According to the Mississippi State Department of Health, as of Monday, Baptist had 181 staffed hospital beds with 52 available beds. Only 19 were being used by patients with COVID-19.
The hospital has 24 ICU beds. On Monday, five patients with COVID-19 were in ICU and seven beds were empty in the ICU.
Since Oct. 4, the number of patients in the hospital with the virus has averaged around 20, with 21 being the most on Oct. 4 to the fewest at 14 on Oct. 11.

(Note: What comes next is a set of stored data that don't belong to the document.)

(* ===== verification/Vector.v ===== *)
(** * The bm25vector type (types/vector.c, types/vector.h)

    A [TpVector] is the struct of vector.h: three header fields and a flexible
    array, [data], that holds the index name and the entries one after the other,
    each at a [MAXALIGN]ed distance from the one before.  The accessors compute
    offsets into [data] as the code does and an access outside it is the error
    [OUT_OF_BOUNDS_ACCESS]; C strings are the lists of their bytes, ended by the
    first NUL. *)
From S2P Require Import Prelude Postgres Storage.

(** ** C library: [strchr], [atoi] and the conversion [%d] *)

(** The offset of the first [c] of a C string. *)
Fixpoint strchr (s : list byte) (c : byte) : option Z :=
  match s with
  | [] => None
  | b :: s' => if Byte.eqb b c then Some 0 else Z.succ <$> strchr s' c
  end.

Definition isspace (b : byte) : bool :=
  let z := Z_of_byte b in (z =? 32) || ((9 <=? z) && (z <=? 13)).

Definition isdigit (b : byte) : bool := let z := Z_of_byte b in (48 <=? z) && (z <=? 57).

Fixpoint skip_spaces (s : list byte) : list byte :=
  match s with b :: s' => if isspace b then skip_spaces s' else s | [] => [] end.

Fixpoint digits_value (v : Z) (s : list byte) : Z :=
  match s with
  | b :: s' => if isdigit b then digits_value (10 * v + (Z_of_byte b - 48)) s' else v
  | [] => v
  end.

(** [strtol] in base 10 saturates at the bounds of [long]. *)
Definition strtol (s : list byte) : Z :=
  let v := match skip_spaces s with
           | x2d :: s' => - digits_value 0 s'
           | x2b :: s' => digits_value 0 s'
           | s' => digits_value 0 s'
           end in
  Z.max (- 2 ^ 63) (Z.min (2 ^ 63 - 1) v).

Definition atoi (s : list byte) : Z := i32 (strtol s).

Definition digit (n : Z) : byte := byte_of_Z (48 + n).

Fixpoint digits (fuel : nat) (n : Z) (acc : list byte) : list byte :=
  match fuel with
  | O => acc
  | S fuel => if n <? 10 then digit n :: acc
              else digits fuel (n / 10) (digit (n mod 10) :: acc)
  end.

(** An [int32] has at most ten decimal digits. *)
Definition fmt_d (n : Z) : list byte :=
  if n <? 0 then x2d :: digits 10 (- n) [] else digits 10 n [].

(** ** Memory *)

Definition buf_read (off len : Z) (buf : list byte) : res (list byte) :=
  if (0 <=? off) && (0 <=? len) && (off + len <=? zlen buf) then Ok (sub_list off len buf)
  else Err OUT_OF_BOUNDS_ACCESS.

Definition buf_write (off : Z) (bs buf : list byte) : res (list byte) :=
  if (0 <=? off) && (off + zlen bs <=? zlen buf) then
    Ok (take (Z.to_nat off) buf ++ bs ++ drop (Z.to_nat (off + zlen bs)) buf)
  else Err OUT_OF_BOUNDS_ACCESS.

(** [palloc] raises an error for a request the server's allocator refuses, which
    is one over [MaxAllocSize] (a negative [int] is a huge [Size]). *)
Class Palloc := palloc_ok : Z -> bool.
Definition MaxAllocSize : Z := 1073741823.
Class PallocLaws `{Palloc} : Prop :=
  palloc_ok_iff n : palloc_ok n = true <-> 0 <= n <= MaxAllocSize.

Definition palloc `{Palloc} (n : Z) : res unit :=
  if palloc_ok n then Ok tt else Err ERRCODE_INTERNAL_ERROR.
Definition palloc0 `{Palloc} (n : Z) : res (list byte) :=
  if palloc_ok n then Ok (replicate (Z.to_nat n) x00) else Err ERRCODE_INTERNAL_ERROR.

#[global] Instance Palloc_concrete : Palloc := fun n => (0 <=? n) && (n <=? MaxAllocSize).
#[global] Instance PallocLaws_concrete : PallocLaws.
Proof. intros n. unfold palloc_ok, Palloc_concrete. lia. Qed.

(** ** The structures *)

Definition sizeof_TpVector : Z := 12.
Definition sizeof_TpVectorEntry : Z := 8.
Definition TP_MAX_INDEX_NAME_LENGTH : Z := 1024.

Record TpVector := mkTpVector {
  vl_len_ : Z;          (** what [VARSIZE] returns *)
  index_name_len : Z;
  entry_count : Z;
  data : list byte;
}.

#[global] Instance TpVector_eq_dec : EqDecision TpVector.
Proof. solve_decision. Defined.

(** Offsets in [data]. *)
Definition TPVECTOR_INDEX_NAME_PTR : Z := 0.
Definition TPVECTOR_ENTRIES_PTR (v : TpVector) : Z := MAXALIGN (index_name_len v + 1).

Record LexemeFreqPair := mkPair { pair_lexeme : list byte; pair_frequency : Z }.

Definition strcmp_wrapper (a b : LexemeFreqPair) : Z := strcmp (pair_lexeme a) (pair_lexeme b).

(** The entry at an offset of [data]. *)
Record TpVectorEntry := mkEntry { frequency : Z; lexeme_len : Z; lexeme : list byte }.

Definition read_i32 (off : Z) (buf : list byte) : res Z := bs ← buf_read off 4 buf; mret (i32 (le_value bs)).

Definition entry_at (v : TpVector) (off : Z) : res TpVectorEntry :=
  f ← read_i32 off (data v);
  n ← read_i32 (off + 4) (data v);
  l ← buf_read (off + sizeof_TpVectorEntry) n (data v);
  mret (mkEntry f n l).

(** ** Access *)

Definition get_tpvector_index_name (v : TpVector) : res (list byte) :=
  if vl_len_ v <? sizeof_TpVector then Err ERRCODE_DATA_CORRUPTED else
  let name_len := index_name_len v in
  if (name_len <? 0) || (TP_MAX_INDEX_NAME_LENGTH <? name_len) then Err ERRCODE_DATA_CORRUPTED else
  if vl_len_ v <? sizeof_TpVector + TPVECTOR_INDEX_NAME_PTR + name_len then Err ERRCODE_DATA_CORRUPTED
  else c_str <$> buf_read TPVECTOR_INDEX_NAME_PTR name_len (data v).

(** [None] is the null pointer. *)
Definition get_tpvector_first_entry (v : TpVector) : option Z :=
  if entry_count v =? 0 then None else Some (TPVECTOR_ENTRIES_PTR v).

Definition get_tpvector_next_entry (current : Z) (e : TpVectorEntry) : Z :=
  current + MAXALIGN (sizeof_TpVectorEntry + lexeme_len e).

(** The first [n] entries from offset [ptr]. *)
Fixpoint entries_from (v : TpVector) (n : nat) (ptr : Z) : res (list TpVectorEntry) :=
  match n with
  | O => mret []
  | S n =>
      e ← entry_at v ptr;
      rest ← entries_from v n (get_tpvector_next_entry ptr e);
      mret (e :: rest)
  end.

(** ** Construction *)

Section Construction.
Context `{Palloc} `{QSort}.

Fixpoint add_entry_sizes (lexemes : list (list byte)) (total_size : Z) : Z :=
  match lexemes with
  | [] => total_size
  | l :: rest =>
      add_entry_sizes rest (i32 (total_size + MAXALIGN (sizeof_TpVectorEntry + i32 (strlen l))))
  end.

(** The stores of the entries, from [entry_ptr] on. *)
Fixpoint store_entries (pairs : list LexemeFreqPair) (entry_ptr : Z) (buf : list byte) : res (list byte) :=
  match pairs with
  | [] => mret buf
  | p :: rest =>
      let lexeme_len := i32 (strlen (pair_lexeme p)) in
      buf ← buf_write entry_ptr (le_bytes 4 (pair_frequency p)) buf;
      buf ← buf_write (entry_ptr + 4) (le_bytes 4 lexeme_len) buf;
      buf ← buf_write (entry_ptr + sizeof_TpVectorEntry) (c_str (pair_lexeme p)) buf;
      store_entries rest (entry_ptr + MAXALIGN (sizeof_TpVectorEntry + lexeme_len)) buf
  end.

(** [lexemes] and [frequencies] are the two arrays ([None]: null pointers). *)
Definition create_tpvector_from_strings (index_name : list byte) (entry_count : Z)
    (arrays : option (list (list byte) * list Z)) : res TpVector :=
  let index_name_len := i32 (strlen index_name) in
  if index_name_len =? 0 then Err ERRCODE_INVALID_PARAMETER_VALUE else
  let '(lexemes, frequencies) := default ([], []) arrays in
  let total_size :=
    add_entry_sizes (take (Z.to_nat entry_count) lexemes)
      (i32 (MAXALIGN sizeof_TpVector + MAXALIGN (index_name_len + 1))) in
  result ← palloc0 total_size;
  buf ← buf_write TPVECTOR_INDEX_NAME_PTR (c_str index_name ++ [x00])
          (drop (Z.to_nat sizeof_TpVector) result);
  buf ← (if bool_decide (is_Some arrays) && (0 <? entry_count) then
           _ ← palloc (entry_count * 16);
           pairs ← mapM (fun i => l ← zread lexemes i; f ← zread frequencies i; mret (mkPair l f))
                     (seqZ 0 entry_count);
           let pairs := if 1 <? entry_count then qsort strcmp_wrapper pairs else pairs in
           store_entries pairs (MAXALIGN (index_name_len + 1)) buf
         else mret buf);
  mret (mkTpVector total_size index_name_len entry_count buf).

(** ** Text input *)

Definition comma : byte := x2c.
Definition colon : byte := x3a.

Definition count_commas (s : list byte) : Z := zlen (filter (fun b => b = comma) s).

(** The loop over the entries: [ptr] is the rest of the text. *)
Fixpoint parse_entries (n : nat) (ptr : list byte) : res (list (list byte) * list Z) :=
  match n with
  | O => mret ([], [])
  | S n =>
      let comma_pos := strchr ptr comma in
      match strchr ptr colon with
      | None => Err ERRCODE_INVALID_TEXT_REPRESENTATION
      | Some entry_colon_pos =>
          if match comma_pos with Some k => k <? entry_colon_pos | None => false end
          then Err ERRCODE_INVALID_TEXT_REPRESENTATION
          else
            let lexeme := sub_list 0 entry_colon_pos ptr in
            let freq_str := drop (Z.to_nat (entry_colon_pos + 1)) ptr in
            _ ← palloc (entry_colon_pos + 1);
            match comma_pos with
            | Some k =>
                '(lexemes, frequencies) ← parse_entries n (drop (Z.to_nat (k + 1)) ptr);
                mret (lexeme :: lexemes,
                      atoi (sub_list 0 (k - (entry_colon_pos + 1)) freq_str) :: frequencies)
            | None =>
                '(lexemes, frequencies) ← parse_entries n ptr;
                mret (lexeme :: lexemes, atoi freq_str :: frequencies)
            end
      end
  end.

Definition tpvector_in (cstring : list byte) : res TpVector :=
  let str := c_str cstring in
  match strchr str colon with
  | None => Err ERRCODE_INVALID_TEXT_REPRESENTATION
  | Some colon_pos =>
      let index_name := sub_list 0 colon_pos str in
      let entries_str := drop (Z.to_nat (colon_pos + 1)) str in
      _ ← palloc (colon_pos + 1);
      if (zlen entries_str <? 2) || negb (bool_decide (head entries_str = Some x7b))
         || negb (bool_decide (last entries_str = Some x7d))
      then Err ERRCODE_INVALID_TEXT_REPRESENTATION
      else
        let entries_str := sub_list 1 (zlen entries_str - 2) entries_str in
        let entry_count := if 0 <? zlen entries_str then i32 (1 + count_commas entries_str) else 0 in
        if 0 <? entry_count then
          _ ← palloc (entry_count * 8);
          _ ← palloc (entry_count * 4);
          arrays ← parse_entries (Z.to_nat entry_count) entries_str;
          create_tpvector_from_strings index_name entry_count (Some arrays)
        else create_tpvector_from_strings index_name entry_count None
  end.
End Construction.

(** ** Text output *)

Definition fmt_entry (e : TpVectorEntry) : list byte := c_str (lexeme e) ++ colon :: fmt_d (frequency e).

Fixpoint print_entries (v : TpVector) (n : nat) (first : bool) (ptr : Z) (out : list byte) : res (list byte) :=
  match n with
  | O => mret out
  | S n =>
      e ← entry_at v ptr;
      print_entries v n false (get_tpvector_next_entry ptr e)
        ((if first then out else out ++ [comma]) ++ fmt_entry e)
  end.

Definition tpvector_out (v : TpVector) : res (list byte) :=
  if vl_len_ v <? sizeof_TpVector then Err ERRCODE_DATA_CORRUPTED else
  index_name ← get_tpvector_index_name v;
  out ← print_entries v (Z.to_nat (entry_count v)) true (TPVECTOR_ENTRIES_PTR v)
          (index_name ++ [colon; x7b]);
  mret (out ++ [x7d]).

(** ** Equality *)

Definition entry_header (v : TpVector) (off : Z) : res (Z * Z) :=
  f ← read_i32 off (data v);
  n ← read_i32 (off + 4) (data v);
  mret (f, n).

(** The inner loop: an entry of [v2] with the header and the lexeme of the one at
    [off1] in [v1]. *)
Fixpoint find_match (v1 : TpVector) (off1 : Z) (v2 : TpVector) (n : nat) (off2 : Z) : res bool :=
  match n with
  | O => mret false
  | S n =>
      '(f1, n1) ← entry_header v1 off1;
      '(f2, n2) ← entry_header v2 off2;
      same ← (if (n1 =? n2) && (f1 =? f2) then
                l1 ← buf_read (off1 + sizeof_TpVectorEntry) n1 (data v1);
                l2 ← buf_read (off2 + sizeof_TpVectorEntry) n1 (data v2);
                mret (bool_decide (l1 = l2))
              else mret false);
      if same : bool then mret true
      else find_match v1 off1 v2 n (off2 + MAXALIGN (sizeof_TpVectorEntry + n2))
  end.

Fixpoint match_entries (v1 v2 : TpVector) (n : nat) (off1 : Z) : res bool :=
  match n with
  | O => mret true
  | S n =>
      found ← match get_tpvector_first_entry v2 with
              | Some off2 => find_match v1 off1 v2 (Z.to_nat (entry_count v2)) off2
              | None => mret false
              end;
      '(_, n1) ← entry_header v1 off1;
      if found : bool then match_entries v1 v2 n (off1 + MAXALIGN (sizeof_TpVectorEntry + n1))
      else mret false
  end.

Definition tpvector_eq (v1 v2 : TpVector) : res bool :=
  index_name1 ← get_tpvector_index_name v1;
  index_name2 ← get_tpvector_index_name v2;
  if negb (strcmp index_name1 index_name2 =? 0) then mret false
  else if negb (entry_count v1 =? entry_count v2) then mret false
  else match get_tpvector_first_entry v1 with
       | Some off1 => match_entries v1 v2 (Z.to_nat (entry_count v1)) off1
       | None => mret true
       end.

(** ** Binary input and output

    The server's message buffers: [pq_sendint32] and [pq_getmsgint] write and read
    an integer, [pq_sendbytes] and [pq_copymsgbytes] bytes. *)

Class PqFormat := {
  pq_int32 : Z -> list byte;                        (** what [pq_sendint32] appends *)
  pq_getmsgint : list byte -> res (Z * list byte);  (** of four bytes *)
  pq_copymsgbytes : Z -> list byte -> res (list byte * list byte);
}.

Class PqFormatLaws `{PqFormat} : Prop := {
  pq_getmsgint_int32 n rest : - 2 ^ 31 <= n < 2 ^ 31 -> pq_getmsgint (pq_int32 n ++ rest) = Ok (n, rest);
  pq_copymsgbytes_ok bs rest : pq_copymsgbytes (zlen bs) (bs ++ rest) = Ok (bs, rest);
}.

(** The bytes of the structure after its varlena header. *)
Definition after_header (v : TpVector) : list byte :=
  le_bytes 4 (index_name_len v) ++ le_bytes 4 (entry_count v) ++ data v.

(** The structure received: its fields are those of the bytes copied after the
    header (a reader of a structure shorter than [TpVector] stops at its size). *)
Definition of_after_header (total_size : Z) (bs : list byte) : TpVector :=
  mkTpVector total_size (i32 (le_value (sub_list 0 4 bs))) (i32 (le_value (sub_list 4 4 bs)))
    (drop 8 bs).

Definition tpvector_send `{PqFormat} (v : TpVector) : list byte :=
  let total_size := vl_len_ v in
  pq_int32 total_size ++ sub_list 0 (total_size - 4) (after_header v).

Definition tpvector_recv `{Palloc} `{PqFormat} (msg : list byte) : res TpVector :=
  '(total_size, msg) ← pq_getmsgint msg;
  _ ← palloc0 total_size;
  '(bs, _) ← pq_copymsgbytes (total_size - 4) msg;
  mret (of_after_header total_size bs).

On Tuesday, Oxford Emergency Management Coordinator Jimmy Allgood said active cases in Lafayette County have started to “slowly decline.”
“We were in the 100’s two weeks ago, and as of today, we have 86 active cases,” he said. “Wearing masks and taking (social distancing) precautions have paid off.”
On Monday, Mississippi Gov. Tate Reeves announced a new mask mandate for nine counties – Chickasaw, Claiborne, DeSoto, Forrest, Itawamba, Jackson, Lamar, Lee and Neshoba.
The mandate comes after numbers released Monday showed six major hospitals in many of those counties had no available ICU capacity.
Mayor Robyn Tannehill said she has been asked by citizens that since Oxford seems to be doing “OK”, why is there still a mask mandate?
“There is a reason why Lafayette County doesn’t look like some of the counties around us,” she said. “We’ve kept in a plan in place since April, and it’s paid off. The inconvenience of wearing a mask has allowed us to keep our businesses open.”